Blood pressure normally fluctuates throughout the day -- for example blood pressure is lowest at night while you're asleep and gradually climbs throughout the day, peaking in the mid-afternoon. Abnormal fluctuations such as high blood pressure readings at night could be caused by lifestyle factors such as too much stress, too much caffeine or too much tobacco but those fluctuations could also be indicators of uncontrolled high blood pressure, kidney disease, sleep apnea or adrenal gland tumors. Over time, consistently high blood pressure can contribute to atherosclerosis (hardening of the arteries) and heart failure.

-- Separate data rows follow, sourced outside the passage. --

Lemma last_image : image_of c' inputs.
Proof using All.
  pose proof last_files as HFs. pose proof HFs as [HT Hsh _ Hf]. pose proof (dk_meta _ _ _ HD) as Hmeta. change nmeta with 47 in Hf. assert (Hlen : length (want inputs) = length fl) by (rewrite <- Hc; apply length_fmap).
  assert (Hat : forall i, (i < length (want inputs))%nat -> exists y, fl !! i = Some y /\ addrs_of c' i = f_addrs y).
  { intros i Hi. destruct (lookup_lt_is_Some_2 _ _ Hi) as [[ty d] Hw]. destruct (last_file i ty d Hw) as (y & Hy & _ & _ & Ha & _). by exists y. }
  split.
  - rewrite last_off by lia. rewrite (Hmeta 1) by (change nmeta with 47; lia). by vm_compute.
  - rewrite last_off by lia. rewrite (Hmeta 2) by (change nmeta with 47; lia). by vm_compute.
  - split; [|rewrite last_used by done; by rewrite bool_decide_true by lia]. intros b Hb Hu. change (sb_size mkfs_sb) with FSSIZE in *. rewrite last_used in Hu by done. apply bool_decide_eq_false in Hu. split; [unfold home; change (sb_logstart mkfs_sb) with 2; unfold LOGBLOCKS; lia|].
    intros b' Hb'. rewrite mkfs_BBLOCK by done. lia.
  - intros i ty d Hw. destruct (last_file i ty d Hw) as (y & _ & _ & _ & -> & ->). done.
  - intros i ty d Hw. destruct (last_file i ty d Hw) as (y & Hy & _ & <- & -> & _). by apply (last_tree i).
  - intros i ty d Hw. destruct (last_file i ty d Hw) as (y & Hy & _ & <- & -> & _). pose proof (dk_small _ _ _ HD i y Hy) as Hsm. unfold flen in Hsm.
    assert (Hds : Z.of_nat (length (f_data y)) <= disk_size i (f_data y) <= SMALL * BS) by (unfold disk_size; case_decide as E; [subst i; rewrite Hx in Hy; injection Hy as <-; unfold flen in Hsz; change BS with 1024 in *; zdiv|lia]).
    apply list_eq. intros k. destruct (decide (k < Z.to_nat (disk_size i (f_data y)))%nat) as [Hk|Hk].
    + rewrite file_bytes_lookup by done. rewrite Z.add_0_l, (tr_data _ _ _ HT i y) by (done || lia). rewrite Nat2Z.id. destruct (f_data y !! k) as [b|] eqn:Hb; [by rewrite (lookup_app_l_Some _ _ _ _ Hb)|]. apply lookup_ge_None in Hb. rewrite lookup_app_r by lia. by rewrite lookup_replicate_2 by lia.
    + rewrite lookup_ge_None_2 by (rewrite length_file_bytes; lia). rewrite lookup_ge_None_2; [done|]. rewrite length_app, length_replicate. lia.
  - intros i j p q Hi Hj Hne Hp Hq Hn E. destruct (Hat i Hi) as (y & Hy & Ey), (Hat j Hj) as (z & Hz & Ez). rewrite Ey in Hn, E. rewrite Ez in E. by destruct (tr_inj _ _ _ HT i j y z p q Hy Hz Hp Hq Hn E).
  - intros b Hb. rewrite last_used, bool_decide_eq_true by done. split.
    + intros Hlt. destruct (decide (b < nmeta)); [by left|right]. destruct (tr_onto _ _ _ HT b ltac:(lia)) as (i & y & p & Hy & Hp & E). exists i, p. pose proof (lookup_lt_Some _ _ _ Hy) as Hi. rewrite <- Hlen in Hi. destruct (Hat i Hi) as (z & Hz & ->). rewrite Hy in Hz. by injection Hz as <-.
    + intros [Hlt|(i & p & Hi & Hp & <-)]; [change nmeta with 47 in Hlt; lia|]. destruct (Hat i Hi) as (y & Hy & Ey). rewrite Ey in *. destruct (decide (slot_addr c' (f_addrs y) p = 0)) as [->|Hn]; [lia|]. by apply (tr_range _ _ _ HT i y p).
  - intros n Hn. rewrite last_din by lia. rewrite decide_False by (rewrite Hlen in Hn; apply lookup_lt_Some in Hx; lia). apply (dk_free _ _ _ HD); [lia|]. rewrite Hlen in Hn. lia.
Qed.
End Final.

(** ** Entries *)
Lemma file_bytes_part c al n m D : 0 <= n -> 0 <= m -> n + m <= D -> file_bytes c al n m = take (Z.to_nat m) (drop (Z.to_nat n) (file_bytes c al 0 D)).
Proof.
  intros Hn Hm HD. replace D with (n + (m + (D - n - m))) by lia. rewrite !file_bytes_app by lia. rewrite drop_app_length' by (by rewrite length_file_bytes). by rewrite take_app_length' by (by rewrite length_file_bytes).
Qed.

Lemma root_entry inputs k name d : Forall (fun y => length y.1 <= DIRSIZ)%nat inputs -> inputs !! k = Some (name, d) -> take 16 (drop (16 * (k + 2)) (root_data inputs)) = entry_bytes (Z.of_nat k + 2) name.
Proof.
  induction inputs as [|a inputs IH] using rev_ind; intros Hl Hk; [done|]. apply Forall_app in Hl as [Hl Ha]. pose proof (length_root_data inputs Hl) as Hrl. rewrite root_data_snoc. apply lookup_app_Some in Hk as [Hk|[Hge [Hz ->]%list_lookup_singleton_Some]].
  - pose proof (lookup_lt_Some _ _ _ Hk). rewrite drop_app_le, take_app_le by (rewrite ?length_drop; lia). by apply IH.
  - assert (k = length inputs) as -> by lia. rewrite drop_app_length' by lia. apply firstn_all2. rewrite length_entry_bytes; [lia|]. by inversion Ha.
Qed.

Several factors contribute to the risk for developing hypertension. Some we can influence with lifestyle changes, some we cannot:
- A diet high in fat and salt
- Older age
- Family history and genetics
- Race and ethnicity
- Disease or medical conditions, including chronic kidney disease, adrenal and thyroid disorders, sometimes even in pregnancy, may also cause high blood pressure. This is known as secondary hypertension.
While you can't change your genetics, you can work with what you've got. In a scientific statement published by the American Heart Association, successfully treating hypertension means it first needs to be diagnosed, which can be difficult due to its asymptomatic nature, and then healthy diet and exercise changes and drug treatment should begin -- usually a lifelong lifestyle and drug plan. Drugs to control blood pressure come in different flavors. One type, diuretics, removes extra water and salt from the body). Others, such as beta blockers, ACE inhibitors and nervous system inhibitors, work to relax and widen blood vessels.
Studies show that when you lower your blood pressure you lower your associated risk of myocardial infarction (heart attack) by 20 to 25 percent and your risk of stroke by 35 to 40 percent, according to a report published in the July 2008 issue of Journal of the American Society of Hypertension.